Fashion house Valentino also appeared to have fallen under the fairies’ spell, seen with magical lace-edged gowns decorated with birds, lions, flamingos and unicorns, which were woven in with the more fundamental wardrobe pieces comprising of structured coats and block colour shift dresses. This demonstrates how minimalist trends can be woven into this latest fantastical vogue, rooting the vision in a wearable, and ultimately saleable form.
The Fall collection for Valentino’s sister label, Red Valentino, was inspired specifically by the Disney tale of Snow White, and featured red bows, tote bags stamped with the disney princess’s visage and whimsical clutch bags reading “Once Upon a Time” and “The Fairest of Them All” – printed on metallic leather like a modern magic mirror.
But what has prompted all these designers to take a leaf out of the Grimm Brothers’ tales is mystifyingly unexplained in a fashion climate seemingly monopolised by minimalist style – from Celine’s sleek signature look to high street brand COS’s cult of women in uniformly pared-down, androgynous outfits.
It seems that despite the growing market for unisex wear and gender-neutral fashion, and the ‘Normcore’ movement (responsible for rebranding Mark Zuckerberg as a fashion icon), fashion remains for designers like the late McQueen and now his successor Sarah Burton, “a form of escapism”.

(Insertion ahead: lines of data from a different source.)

(* ===== verification/StorageAllocator.v ===== *)
(** * Space allocation from the free lists

    [src/server/storage/trunk_freelist.c], the arrays of available and full store
    paths of [storage_allocator.c], and the allocation entry points of
    [storage_allocator.h]. *)
From S2P Require Import Prelude Types ObSlices TrunkAllocator.

(** A free list of the manager: that of a store path or [reclaim_freelist]. *)
Inductive FreelistSel := NormalFreelist (i : Z) | ReclaimFreelist.

Definition get_freelist (sel : FreelistSel) (m : Mgr) : FSTrunkFreelist :=
  match sel with
  | ReclaimFreelist => mg_reclaim_freelist m
  | NormalFreelist i =>
      from_option ta_freelist (mkFreelist 0 []) (mg_allocators m !! i)
  end.
Definition set_freelist (sel : FreelistSel) (fl : FSTrunkFreelist) (m : Mgr) : Mgr :=
  match sel with
  | ReclaimFreelist => set_reclaim_freelist fl m
  | NormalFreelist i => upd_allocator i (ta_set_freelist fl) m
  end.
Definition freelist_head (sel : FreelistSel) (m : Mgr) : option trunk_key :=
  head (fl_trunks (get_freelist sel m)).

(** [trunk_allocator_is_available]. *)
Definition trunk_allocator_is_available (a : FSTrunkAllocator) : bool :=
  fl_water_mark_trunks (ta_freelist a) <=? fl_count (ta_freelist a).

(** [trunk_allocator_before_make_trunk]. *)
Definition trunk_allocator_before_make_trunk (i : Z) : Mgr → Mgr :=
  upd_allocator i (λ a, ta_set_alloc (ta_last_trigger_time a) (ta_creating_trunks a + 1)
                          (ta_waiting_callers a) (ta_current_version a) a).
(** [trunk_allocator_after_make_trunk]; the broadcast wakes the waiters. *)
Definition trunk_allocator_after_make_trunk (i result : Z) : Mgr → Mgr :=
  upd_allocator i (λ a,
    ta_set_alloc (ta_last_trigger_time a) (ta_creating_trunks a - 1)
      (ta_waiting_callers a) (ta_current_version a)
      (ta_set_reclaim result (ta_reclaim_queue a) a)).

(** [trunk_maker_allocate_ex]: queue a task for the maker thread. *)
Definition trunk_maker_allocate_ex (i : Z) (urgent : bool) (m : Mgr) : Z * Mgr :=
  let '(ok, m1) := match mg_mem m with
                   | [] => (true, m)
                   | b :: r => (b, set_mgr_mem r m)
                   end in
  if negb ok then (ENOMEM, m1) else
  let m2 := trunk_allocator_before_make_trunk i m1 in
  (0, set_maker_queue (mg_maker_queue m2 ++ [(i, urgent)]) m2).

(** [trunk_freelist_add]. *)
Definition trunk_freelist_add (sel : FreelistSel) (k : trunk_key) (m : Mgr) : Mgr :=
  let fl := get_freelist sel m in
  let m1 := set_freelist sel (mkFreelist (fl_water_mark_trunks fl) (fl_trunks fl ++ [k])) m in
  let m2 := upd_trunk k (fs_set_trunk_status TRUNK_STATUS_ALLOCING) m1 in
  match get_trunk m2 k with
  | Some t => upd_allocator k.1 (ta_add_avail (FS_TRUNK_AVAIL_SPACE t)) m2
  | None => m2
  end.

(** [trunk_allocator_add_to_freelist]: the reclaim list is filled first. *)
Definition trunk_allocator_add_to_freelist (k : trunk_key) (m : Mgr) : FreelistSel * Mgr :=
  let sel := if fl_count (mg_reclaim_freelist m) <?
                fl_water_mark_trunks (mg_reclaim_freelist m)
             then ReclaimFreelist else NormalFreelist k.1 in
  (sel, trunk_freelist_add sel k m).

(** The end of [do_reclaim_trunk] of [trunk_maker.c] when [trunk_reclaim] returned 0: the trunk starts afresh, in
    a free list. *)
Definition recycle_trunk (key : trunk_key) (m : Mgr) : Mgr :=
  (trunk_allocator_add_to_freelist key (upd_trunk key (tf_set_free_start 0) m)).2.

(** [trunk_freelist_remove]: drop the head. *)
Definition trunk_freelist_remove (sel : FreelistSel) (m : Mgr) : Mgr :=
  let fl := get_freelist sel m in
  match fl_trunks fl with
  | [] => m
  | k :: rest =>
      let m1 := set_freelist sel (mkFreelist (fl_water_mark_trunks fl) rest) m in
      let m2 := upd_trunk k (fs_set_trunk_status TRUNK_STATUS_REPUSH) m1 in
      let m3 := upd_allocator k.1 (push_trunk_util_event_force k.2 UTIL_EVENT_CREATE) m2 in
      let m4 := upd_trunk k (fs_set_trunk_status TRUNK_STATUS_NONE) m3 in
      if Z.of_nat (length rest) <? fl_water_mark_trunks fl
      then (trunk_maker_allocate_ex k.1 true m4).2 else m4
  end.

(** [trunk_freelist_keep_water_mark]. *)
Definition trunk_freelist_keep_water_mark (i : Z) (m : Mgr) : Mgr :=
  let fl := get_freelist (NormalFreelist i) m in
  let count := fl_water_mark_trunks fl - fl_count fl in
  if count <=? 0 then m
  else Nat.iter (Z.to_nat count) (λ m, (trunk_maker_allocate_ex i false m).2) m.

(** [TRUNK_ALLOC_SPACE]. *)
Definition TRUNK_ALLOC_SPACE (k : trunk_key) (t : FSTrunkFileInfo) (alloc_size : Z) (m : Mgr)
    : FSTrunkSpaceWithVersion * Mgr :=
  let version := from_option ta_current_version 0 (mg_allocators m !! k.1) + 1 in
  (mkSpaceVersion (mkTrunkSpace k.1 (tf_id_info t) (tf_free_start t) alloc_size) version,
   upd_allocator k.1 (λ a,
     ta_add_avail (- alloc_size)
       (ta_set_alloc (ta_last_trigger_time a) (ta_creating_trunks a)
          (ta_waiting_callers a) version a))
     (upd_trunk k (λ t, tf_set_free_start (tf_free_start t + alloc_size) t) m)).

(** ** The arrays of available and full paths *)

(** [add_to_aptr_array]: insertion by path index. *)
Fixpoint aptr_insert (i : Z) (l : list Z) : option (list Z) :=
  match l with
  | [] => Some [i]
  | x :: l' =>
      if i - x <? 0 then Some (i :: l)
      else if i - x =? 0 then None
      else (x ::.) <$> aptr_insert i l'
  end.
Definition add_to_aptr_array (arr : AptrArray) (i : Z) : Z * AptrArray :=
  match aptr_insert i (ap_allocators arr) with
  | None => (EEXIST, arr)
  | Some l =>
      if ap_alloc arr <=? Z.of_nat (length (ap_allocators arr)) then (ENOSPC, arr)
      else (0, mkAptr (ap_alloc arr) l)
  end.

(** [remove_from_aptr_array]. *)
Fixpoint aptr_remove (i : Z) (l : list Z) : option (list Z) :=
  match l with
  | [] => None
  | x :: l' => if x - i =? 0 then Some l' else (x ::.) <$> aptr_remove i l'
  end.
Definition remove_from_aptr_array (arr : AptrArray) (i : Z) : Z * AptrArray :=
  match aptr_remove i (ap_allocators arr) with
  | None => (ENOENT, arr)
  | Some l => (0, mkAptr (ap_alloc arr) l)
  end.

(** [bsearch] by path index on a sorted array finds an element iff it is there. *)
Definition aptr_mem (i : Z) (l : list Z) : bool := existsb (Z.eqb i) l.

(** [fs_move_allocator_ptr_array]: copies are changed and then switched in, the
    source before the destination. *)
Definition fs_move_allocator_ptr_array (src dest : AptrArray) (i : Z) (mem : list bool)
    : Z * (AptrArray * AptrArray * list bool) :=
  if negb (aptr_mem i (ap_allocators src)) then (ENOENT, (src, dest, mem)) else
  let take m := match m with [] => (true, []) | b :: r => (b, r) end in
  let '(ok1, mem1) := take mem in
  if negb (ok1 : bool) then (ENOMEM, (src, dest, mem1)) else
  let '(ok2, mem2) := take mem1 in
  if negb (ok2 : bool) then (ENOMEM, (src, dest, mem2)) else
  let '(r1, src') := remove_from_aptr_array src i in
  if negb (r1 =? 0) then (r1, (src, dest, mem2)) else
  let '(r2, dest') := add_to_aptr_array dest i in
  if negb (r2 =? 0) then (r2, (src', dest, mem2))
  else (0, (src', dest', mem2)).

(** [fs_add_to_avail_aptr_array] and [fs_remove_from_avail_aptr_array]. *)
Definition fs_add_to_avail_aptr_array (i : Z) (m : Mgr) : Z * Mgr :=
  let '(r, (full', avail', mem)) :=
    fs_move_allocator_ptr_array (mg_full m) (mg_avail m) i (mg_mem m) in
  (r, set_mgr_mem mem (set_aptrs avail' full' m)).
Definition fs_remove_from_avail_aptr_array (i : Z) (m : Mgr) : Z * Mgr :=
  let '(r, (avail', full', mem)) :=
    fs_move_allocator_ptr_array (mg_avail m) (mg_full m) i (mg_mem m) in
  let m1 := set_mgr_mem mem (set_aptrs avail' full' m) in
  (r, if r =? 0 then upd_allocator i (λ a, ta_set_last_used (ta_stat_used a) a) m1 else m1).

(** ** Allocation *)

(** [spaces[0 .. count-1]], an error, or the [abort()] of the sanity check. *)
Inductive AllocResult :=
  | Allocated (spaces : list FSTrunkSpaceWithVersion)
  | AllocFailed (e : Z)
  | Aborted.

Section Alloc.
(** [g_current_time], [SF_G_CONTINUE_FLAG], [STORAGE_CFG.discard_remain_space_size],
    and what the other threads do while a caller is blocked in
    [pthread_cond_wait]. *)
Variables (now : Z) (continue_flag : bool) (discard_remain_space_size : Z).
Variable blocked : Z → Mgr → Mgr.

Definition is_nil {X} (l : list X) : bool := match l with [] => true | _ => false end.

Definition alloc_field {X} (g : FSTrunkAllocator → X) (d : X) (i : Z) (m : Mgr) : X :=
  from_option g d (mg_allocators m !! i).

(** The wait loop of [waiting_avail_trunk]. *)
Definition wait_creating (i : Z) (sel : FreelistSel) (m : Mgr) : Mgr :=
  if (0 <? alloc_field ta_creating_trunks 0 i m)
     && is_nil (fl_trunks (get_freelist sel m)) && continue_flag
  then blocked i m else m.

Definition add_waiting (i n : Z) : Mgr → Mgr :=
  upd_allocator i (λ a, ta_set_alloc (ta_last_trigger_time a) (ta_creating_trunks a)
                          (ta_waiting_callers a + n) (ta_current_version a) a).

(** [waiting_avail_trunk]: at most [fuel] rounds, the first being round 0. *)
Fixpoint waiting_rounds (fuel : nat) (round : Z) (i : Z) (sel : FreelistSel) (m : Mgr)
    : Z * Mgr :=
  match fuel with
  | O => (0, m)
  | S fuel' =>
      let trigger := (alloc_field ta_creating_trunks 0 i m =? 0)
        && ((0 <? now - alloc_field ta_last_trigger_time 0 i m) || (0 <? round)) in
      let '(r, m1) :=
        if trigger then
          trunk_maker_allocate_ex i true
            (upd_allocator i (λ a, ta_set_alloc now (ta_creating_trunks a)
               (ta_waiting_callers a) (ta_current_version a) a) m)
        else (0, m) in
      if negb (r =? 0) then (r, m1) else
      let m2 := add_waiting i (-1) (wait_creating i sel (add_waiting i 1 m1)) in
      if negb (is_nil (fl_trunks (get_freelist sel m2)))
         || negb (alloc_field ta_last_errno 0 i m2 =? 0)
      then (0, m2)
      else waiting_rounds fuel' (round + 1) i sel m2
  end.
Definition waiting_avail_trunk (i : Z) (sel : FreelistSel) : Mgr → Z * Mgr :=
  waiting_rounds 10 0 i sel.

(** The second half of [trunk_freelist_alloc_space]: allocate the remaining
    [aligned_size] bytes from the head of the list. *)
Definition alloc_from_head (sel : FreelistSel) (aligned_size : Z)
    (spaces : list FSTrunkSpaceWithVersion) (m : Mgr) : AllocResult * Mgr :=
  match freelist_head sel m with
  | None => (AllocFailed (if continue_flag then ENOSPC else EINTR), m)
  | Some k =>
      match get_trunk m k with
      | None => (Aborted, m)
      | Some t =>
          if FS_TRUNK_AVAIL_SPACE t <? aligned_size then (AllocFailed EAGAIN, m) else
          let '(sp, m1) := TRUNK_ALLOC_SPACE k t aligned_size m in
          let left := FS_TRUNK_AVAIL_SPACE t - aligned_size in
          let m2 := if left <? discard_remain_space_size
                    then upd_allocator k.1 (ta_add_avail (- left)) (trunk_freelist_remove sel m1)
                    else m1 in
          (Allocated (spaces ++ [sp]), m2)
      end
  end.

(** The first half: use up the remains of the head when it is too small for the
    request. [remain_bytes] is an [int]. *)
Definition use_remains (sel : FreelistSel) (aligned_size : Z) (is_normal : bool) (m : Mgr)
    : AllocResult * (Z * Mgr) :=
  match freelist_head sel m with
  | None => (Allocated [], (aligned_size, m))
  | Some k =>
      match get_trunk m k with
      | None => (Aborted, (aligned_size, m))
      | Some t =>
          let remain_bytes := cast32 (FS_TRUNK_AVAIL_SPACE t) in
          if remain_bytes <? aligned_size then
            if negb is_normal && (fl_count (get_freelist sel m) <=? 1)
            then (AllocFailed EAGAIN, (aligned_size, m)) else
            if remain_bytes <=? 0 then (Aborted, (aligned_size, m)) else
            let '(sp, m1) := TRUNK_ALLOC_SPACE k t remain_bytes m in
            (Allocated [sp], (aligned_size - remain_bytes, trunk_freelist_remove sel m1))
          else (Allocated [], (aligned_size, m))
      end
  end.

(** [trunk_freelist_alloc_space]; [i] is [allocator] (used only when
    [is_normal]). *)
Definition trunk_freelist_alloc_space (i : Z) (sel : FreelistSel) (size : Z)
    (is_normal : bool) (m : Mgr) : AllocResult * Mgr :=
  let '(res, m') :=
    match use_remains sel (MEM_ALIGN_CEIL size FS_SPACE_ALIGN_SIZE) is_normal m with
    | (Allocated spaces, (aligned_size, m1)) =>
        if is_nil (fl_trunks (get_freelist sel m1)) then
          if negb is_normal then (AllocFailed EAGAIN, m1) else
          let '(r, m2) := waiting_avail_trunk i sel m1 in
          if negb (r =? 0) then (AllocFailed r, m2)
          else alloc_from_head sel aligned_size spaces m2
        else alloc_from_head sel aligned_size spaces m1
    | (r, (_, m1)) => (r, m1)
    end in
  match res with
  | AllocFailed e =>
      if (e =? ENOSPC) && is_normal
      then (res, (fs_remove_from_avail_aptr_array i m').2) else (res, m')
  | _ => (res, m')
  end.

(** [storage_allocator_normal_alloc_ex]: retried while the path has no space,
    at most [fuel] times here. [None]: still retrying. *)
Fixpoint storage_allocator_normal_alloc_ex (fuel : nat) (blk_hc size : Z)
    (is_normal : bool) (m : Mgr) : option (AllocResult * Mgr) :=
  match ap_allocators (mg_avail m) !! Z.to_nat
          (blk_hc mod Z.of_nat (length (ap_allocators (mg_avail m)))) with
  | None => Some (AllocFailed ENOSPC, m)  (** [avail_array->count == 0] *)
  | Some i =>
      let '(res, m') := trunk_freelist_alloc_space i (NormalFreelist i) size is_normal m in
      match res with
      | AllocFailed e =>
          if ((e =? ENOSPC) || (e =? EAGAIN)) && is_normal then
            match fuel with
            | O => None
            | S fuel' => storage_allocator_normal_alloc_ex fuel' blk_hc size is_normal m'
            end
          else Some (res, m')
      | _ => Some (res, m')
      end
  end.

(** [storage_allocator_reclaim_alloc]: the free lists of the paths first, then
    the reclaim list. *)
Definition storage_allocator_reclaim_alloc (blk_hc size : Z) (m : Mgr)
    : option (AllocResult * Mgr) :=
  match storage_allocator_normal_alloc_ex 0 blk_hc size false m with
  | Some (AllocFailed _, m') =>
      Some (trunk_freelist_alloc_space 0 ReclaimFreelist size false m')
  | r => r
  end.
End Alloc.

(** [check_trunk_avail], one path of the full array; [path_avail] tells whether
    the disk still has room for a trunk ([storage_config_calc_path_avail_space]). *)
Definition check_trunk_avail_one (trunk_file_size : Z) (path_avail : bool) (i : Z) (m : Mgr)
    : Z * Mgr :=
  match mg_allocators m !! i with
  | None => (0, m)
  | Some a =>
      if trunk_allocator_is_available a then fs_add_to_avail_aptr_array i m
      else if trunk_file_size <=? ta_stat_last_used a - ta_stat_used a then
        (0, (trunk_maker_allocate_ex i true
               (upd_allocator i (λ a, ta_set_last_used (ta_stat_used a) a) m)).2)
      else if path_avail then (0, (trunk_maker_allocate_ex i false m).2)
      else (0, m)
  end.
(** [check_trunk_avail]: the loop runs over the array as it was when it started. *)
Definition check_trunk_avail (trunk_file_size : Z) (path_avail : Z → bool) (m : Mgr) : Z * Mgr :=
  foldl (λ '(result, m) i,
    let '(r, m') := check_trunk_avail_one trunk_file_size (path_avail i) i m in
    (if r =? 0 then result else r, m')) (0, m) (ap_allocators (mg_full m)).

(** [init_allocator_ptr_array]: every path starts in one of the two arrays. *)
Definition init_allocator_ptr_array (trunk_file_size count : Z) (paths : list Z) (m : Mgr) : Mgr :=
  foldl (λ m i,
    match mg_allocators m !! i with
    | None => m
    | Some a =>
        if trunk_allocator_is_available a then
          set_aptrs (add_to_aptr_array (mg_avail m) i).2 (mg_full m) m
        else
          let m1 := upd_allocator i
            (λ a, ta_set_last_used (ta_stat_used a + trunk_file_size) a) m in
          set_aptrs (mg_avail m1) (add_to_aptr_array (mg_full m1) i).2 m1
    end) (set_aptrs (mkAptr count []) (mkAptr count []) m) paths.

Having had my childhood fairy wings pulled down to earth only by the practicalities of daily life, this new whimsical direction has given me the fashion imperative to reopen the dressing up box and dust off my own collection of princess dresses. If they say dress for the job you want, not the job you have, then these latest collections say dress for the life you want, and the ‘happy ever after’ you’re after.